[Excerpts from a dataset]:
(** From the promotion on. *)
Lemma finish_run cs vout job0 s0 s1 : cs <> [] -> requests s1 = requests s0 ++ staged cs -> r_promoted s1 = [] ->
  wp (set_step "set_applying";;
      out ← must_marshal (marshal_raw vout);
      job ← assign_job (setStatus now others job0 Applying (patch_validation out));
      applyOutput ← promote_loop new_uuid control cs [];
      healthy ← health_loop now new_uuid control others float_text cs [];
      match healthy with
      | inr job => mret job
      | inl healthOutput =>
          set_step "mark_applied";;
          mark_applied now others;;
          apply ← must_marshal (marshal_raw applyOutput);
          health ← must_marshal (marshal_raw healthOutput);
          at_ ← clock now;
          setStatus now others job Applied (patch_applied apply health at_)
      end) (execute_post s0) s1.
Proof.
  intros Hcs HX HP.
  assert (forall s' (r : outcome Job), requests s' = requests s1 -> r_promoted s' = r_promoted s1 ->
    match r with Ret _ => False | _ => True end -> execute_post s0 s' r) as Hstop.
  { intros s' r H1 H2 Hr. eapply (execute_post_stop _ (staged cs) _ cs); [by rewrite H1|].
    rewrite H2, HP. destruct r; [done|apply stop_staged..]. }
  apply wp_total_bind; auto with quiet. intros s2 _ (Hr2&Hp2&_).
  apply wp_quiet_bind; [auto with quiet| |intros s' (Hr3&Hp3&_); split; intros; apply Hstop; (done || congruence)].
  intros s3 out (Hr3&Hp3&_). apply wp_bind, wp_assign_setStatus; [|intros; apply Hstop; (done || congruence)].
  intros s4 job Hr4 Hp4. assert (requests s4 = requests s0 ++ staged cs) as Hr4' by congruence.
  assert (r_promoted s4 = []) as Hp4' by congruence. clear Hstop Hr2 Hp2 Hr3 Hp3 Hr4 Hp4.
  apply wp_bind. eapply wp_mono; [apply promote_loop_run|]. intros s5 [ao|e|] (_&pre&X&Hp5&Hr5&H5); [| |done].
  2: { destruct H5 as (c&post&->&->). rewrite Hp4' in Hp5. cbn [app] in Hp5.
       eapply (execute_post_stop _ _ _ (pre ++ c :: post)); [by rewrite Hr5, Hr4', <- app_assoc|].
       rewrite Hp5. by eapply stop_promoting. }
  destruct H5 as [-> ->]. rewrite Hp4' in Hp5. cbn [app] in Hp5. rewrite Hr4', <- app_assoc in Hr5.
  apply wp_bind. eapply wp_mono; [apply health_loop_run|]. intros s6 r6 (X&(Hp6&_&Hr6)&H6).
  rewrite Hp5 in Hp6, H6. rewrite Hr5, <- app_assoc, <- app_assoc in Hr6.
  destruct r6 as [[ho|j]| |].
  2: { apply wp_ret. exists cs, (staged cs ++ promotes cs ++ X). split; [done|]. by apply run_unhealthy. }
  2,3: eapply (execute_post_stop _ _ _ cs); [exact Hr6|]; rewrite Hp6; by apply stop_checking.
  subst X. apply wp_total_bind; auto with quiet. intros s7 _ (Hr7&Hp7&_). apply wp_bind.
  eapply wp_mono; [apply mark_applied_run|]. intros s8 r8 (Hp8&H8).
  assert (r_promoted s8 = cs) as Hp8' by congruence. rewrite Hr7, Hr6 in H8.
  destruct r8 as [u| |].
  2,3: destruct H8 as [H8|[revision H8]];
    [eapply (execute_post_stop _ _ _ cs); [exact H8|rewrite Hp8'; apply stop_checked]
    |eapply (execute_post_stop _ _ _ cs); [rewrite H8, <- !app_assoc; done|rewrite Hp8'; apply stop_marking]].
  destruct H8 as [revision H8]. rewrite <- !app_assoc in H8.
  assert (forall s' (r : outcome Job), same s8 s' -> match r with Ret j => JStatus j = Applied | _ => True end ->
    execute_post s0 s' r) as Hend.
  { intros s' r (Hr&Hp&_) Hj. exists cs, (staged cs ++ promotes cs ++ checked cs ++ [Marked revision true]).
    split; [by rewrite Hr|]. rewrite Hp, Hp8'. destruct r; [rewrite Hj; by apply run_applied|apply stop_marking..]. }
  apply wp_quiet_bind; [auto with quiet| |intros; split; intros; by apply Hend]. intros s9 a9 H9.
  apply wp_quiet_bind; [auto with quiet| |intros; split; intros; apply Hend; try done; by etransitivity]. intros s10 a10 H10.
  apply wp_total_bind; auto with quiet. intros s11 t H11.
  apply wp_setStatus; intros; apply Hend; try done; repeat (etransitivity; [eassumption|]); done.
Qed.

Lemma execute_run snapshot s : r_promoted s = [] ->
  wp (execute now new_uuid fs control render others float_text CandidateRoot snapshot) (execute_post s) s.
Proof.
  intros HP.
  assert (forall s' (r : outcome Job), same s s' -> match r with Ret _ => False | _ => True end -> execute_post s s' r) as Hstop.
  { intros s' r (H1&H2&_) Hr. eapply (execute_post_stop _ [] _ []); [by rewrite app_nil_r|].
    rewrite H2, HP. destruct r; [done|apply (stop_staged [])..]. }
  unfold execute. apply wp_get.
  apply wp_quiet_bind; [auto with quiet| |intros; split; intros; by apply Hstop]. intros s1 desired H1.
  apply wp_total_bind; auto with quiet. intros s2 _ H2. assert (same s s2) as H12 by (by etransitivity).
  destruct (render _ _ _) as [[|c cs]|message]; [apply wp_throw; by apply Hstop| |apply wp_throw; by apply Hstop].
  destruct H12 as (Hr2&Hp2&_). apply wp_bind. eapply wp_mono; [apply stage_loop_run|].
  intros s3 r3 (Hp3&_&X&Hr3&H3). rewrite Hr2 in Hr3. rewrite HP in Hp2. rewrite Hp2 in Hp3.
  destruct r3 as [[vout|job]| |].
  - subst X. by apply finish_run.
  - destruct H3 as [H3 Hst]. apply wp_ret. exists (c :: cs), X. split; [done|]. rewrite Hst. by apply run_unpromoted, stop_staging.
  - eapply (execute_post_stop _ _ _ (c :: cs)); [done|]. rewrite Hp3. by apply stop_staging.
  - eapply (execute_post_stop _ _ _ (c :: cs)); [done|]. rewrite Hp3. by apply stop_staging.
Qed.

(** ** The whole run *)
(** What was done, whatever the run returned: an attempt, then maybe rollbacks. *)
Definition run_post (s s' : state) (r : outcome Job) : Prop := exists cs X, requests s' = requests s ++ X /\
  match r with
  | Ret job => protocol cs X (JStatus job)
  | _ => exists P Y U, X = Y ++ U /\ stopped cs P Y /\ (U = [] \/ undo_round P U)
  end.
Lemma recover_run e s0 s cs X : requests s = requests s0 ++ X -> stopped cs (r_promoted s) X ->
  wp (recover now new_uuid control others store_text float_text e) (run_post s0) s.
Proof.
  intros HX Hst. unfold recover. apply wp_total_bind; auto with quiet. intros s1 _ (Hr1&Hp1&Hj1). apply wp_get.
  rewrite Hp1. destruct (r_promoted s) as [|c P] eqn:EP.
  - apply wp_bind, wp_ret. cbv iota.
    assert (forall s' (r : outcome Job), same s1 s' -> match r with Ret j => JStatus j = Failed | _ => True end -> run_post s0 s' r) as Hend.
    { intros s' r (Hr&_&_) Hj. exists cs, X. split; [by rewrite Hr, Hr1|]. destruct r; [rewrite Hj; by apply run_unpromoted|..];
      exists [], X, []; rewrite app_nil_r; split_and!; try done; by left. }
    apply wp_fail; intros; by apply Hend.
  - assert (forall s' (r : outcome Job) oks, length oks = length (c :: P) -> requests s' = requests s1 ++ undo (c :: P) oks ->
      match r with Ret j => JStatus j = (if forallb id oks then RolledBack else Failed) | _ => True end -> run_post s0 s' r) as Hend.
    { intros s' r oks Hl Hr Hj. exists cs, (X ++ undo (c :: P) oks). split; [by rewrite Hr, Hr1, HX, app_assoc|].
      destruct r; [rewrite Hj; by apply run_recovered|..];
      exists (c :: P), X, (undo (c :: P) oks); split_and!; try done; right; by exists oks. }
    apply wp_bind, wp_rollback. intros s2 oks (Hp2&Hj2&Hr2) Hl. pose proof (fun s' r => Hend s' r oks Hl) as Hend'.
    assert (forall s', same s2 s' -> requests s' = requests s1 ++ undo (c :: P) oks) as Hs
      by (intros s' (Hr&_); by rewrite Hr, Hr2).
    destruct (forallb id oks).
    + apply wp_total_bind; auto with quiet. intros s3 t H3.
      apply wp_setStatus; intros; apply Hend'; try done; apply Hs; by etransitivity.
    + apply wp_fail; intros; apply Hend'; try done; by apply Hs.
Qed.

Lemma run_post_nothing s s' (r : outcome Job) : requests s' = requests s -> match r with Ret _ => False | _ => True end -> run_post s s' r.
Proof.
  intros H Hr. exists [], []. split; [by rewrite app_nil_r|]. destruct r; [done|..];
    exists [], [], []; split_and!; try done; solve [apply (stop_staged [])|by left].
Qed.
Lemma Apply_run jobID snapshot s :
  wp (Apply now new_uuid fs control render others store_text float_text CandidateRoot jobID snapshot) (run_post s) s.
Proof.
  unfold Apply. assert (quiet (lookup others jobID)) as Hl.
  { unfold lookup. apply quiet_bind; [auto with quiet|]. intros t. apply quiet_bind; [auto with quiet|]. intros _.
    destruct (Store.Get _ _); auto with quiet. }
  apply wp_quiet_bind; [auto with quiet| |intros s' (H&_); split; intros; by apply run_post_nothing].
  intros s1 found (H1&_). destruct found as [[job|]|e].
  2,3: (apply wp_total_bind; auto with quiet; intros s2 _ (H2&_); apply wp_throw, run_post_nothing; [by rewrite H2|done]).
  assert (quiet (claim now others jobID job)) as Hc by (unfold claim; destruct (_ =? _); [|destruct (_ =? _)]; auto with quiet).
  apply wp_quiet_bind; [auto with quiet| |intros s' (H&_); split; intros; apply run_post_nothing; (done || congruence)].
  intros s2 [claimed|e] (H2&_).
  2: (apply wp_total_bind; auto with quiet; intros s3 _ (H3&_); apply wp_throw, run_post_nothing; [by rewrite H3, H2|done]).
  apply wp_bind. unfold wp at 1. cbn [start_run fst snd]. apply wp_bind, wp_try. eapply wp_mono; [by apply execute_run|].
  intros s3 r (cs&X&H3&Hr). change (requests _) with (requests s2) in H3 at 2. rewrite H2, H1 in H3.
  destruct r as [j|e|].
  - apply wp_ret. by exists cs, X.
  - by eapply recover_run.
  - exists cs, X. split; [done|]. exists (r_promoted s3), X, []. rewrite app_nil_r. split_and!; try done. by left.
Qed.
End facts.

(** ** Reading the protocol *)
Definition is_promote (a : act) : bool := match a with Ask op _ _ _ => op =? OperationPromote | Marked _ _ => false end.
Definition promoted_ok (a : act) : bool := match a with Ask op _ _ ok => (op =? OperationPromote) && ok | Marked _ _ => false end.
Definition no_promote (X : list act) : Prop := Forall (fun a => is_promote a = false) X.

Lemma no_promote_app X Y : no_promote (X ++ Y) <-> no_promote X /\ no_promote Y.
Proof. apply Forall_app. Qed.
Lemma no_promote_concat {A} (f : A -> list act) l : (forall c, no_promote (f c)) -> no_promote (concat (map f l)).
Proof. intros H. induction l as [|c l IH]; [constructor|]. cbn. by apply no_promote_app. Qed.
Lemma no_promote_staged l : no_promote (staged l).
Proof. apply no_promote_concat. intros c. by repeat constructor. Qed.
Lemma no_promote_checked l : no_promote (checked l).
Proof. apply no_promote_concat. intros c. by repeat constructor. Qed.
Lemma no_promote_undo P oks : no_promote (undo P oks).
Proof. unfold undo. revert oks. induction (rev P) as [|c l IH]; intros [|ok oks]; constructor; try done. apply IH. Qed.
Lemma no_promote_round P U : undo_round P U -> no_promote U.
Proof. intros (oks&_&->). apply no_promote_undo. Qed.
Lemma no_promote_stopped_staging l X : stopped_staging l X -> no_promote X.
Proof.
  intros (pre&c&post&bad&_&->&Hb). apply no_promote_app. split; [apply no_promote_staged|].
  unfold no_promote. destruct Hb as [-> |[-> | ->]]; by repeat constructor.
Qed.
Lemma no_promote_stopped_checking l P X : stopped_checking l P X -> no_promote X.
Proof.
  intros (pre&c&post&bad&U&_&->&H). rewrite !no_promote_app. split; [apply no_promote_checked|].
  unfold no_promote. destruct H as [[-> ->]|[[b ->] [-> |HU]]];
    (split; [by repeat constructor|]); [by repeat constructor..|by apply (no_promote_round P)].
Qed.

Lemma split_after (A B pre post : list act) a : A ++ B = pre ++ a :: post -> no_promote A -> is_promote a = true ->
  exists rest, pre = A ++ rest.
Proof.
  revert pre. induction A as [|x A IH]; intros pre H HA Ha; [by exists pre|].
  apply Forall_cons in HA as [Hx HA]. destruct pre as [|y pre].
  - cbn in H. injection H as -> _. congruence.
  - cbn in H. injection H as -> H. apply IH in H as [rest ->]; [|done..]. by exists rest.
Qed.
Lemma split_none (X pre post : list act) a : no_promote X -> X = pre ++ a :: post -> is_promote a = true -> False.
Proof. intros HX -> Ha. apply no_promote_app in HX as [_ HX]. apply Forall_cons in HX as [Hx _]. congruence. Qed.

Lemma stopped_shape cs P X : stopped cs P X -> no_promote X \/ exists B, X = staged cs ++ B.
Proof.
  intros [Y H| |pre c post _|Y _| |v ok]; [left; by eapply no_promote_stopped_staging|right; eauto..].
  exists []. by rewrite app_nil_r.
Qed.
Lemma protocol_shape cs X st : protocol cs X st -> no_promote X \/ exists B, X = staged cs ++ B.
Proof.
  intros [v _|Y st' _|Y H|P Y oks H _ _]; [right; eauto|right; eauto|by eapply stopped_shape|].
  apply stopped_shape in H as [H|[B ->]]; [left; apply no_promote_app; split; [done|apply no_promote_undo]|right].
  exists (B ++ undo P oks). by rewrite app_assoc.
Qed.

[EXERCISE REQUIREMENTS]:
A line belongs in the answer if it contains the word "injection"; copy every such line from the data above.

[OUTPUT BELOW]:
  - cbn in H. injection H as -> _. congruence.
  - cbn in H. injection H as -> H. apply IH in H as [rest ->]; [|done..]. by exists rest.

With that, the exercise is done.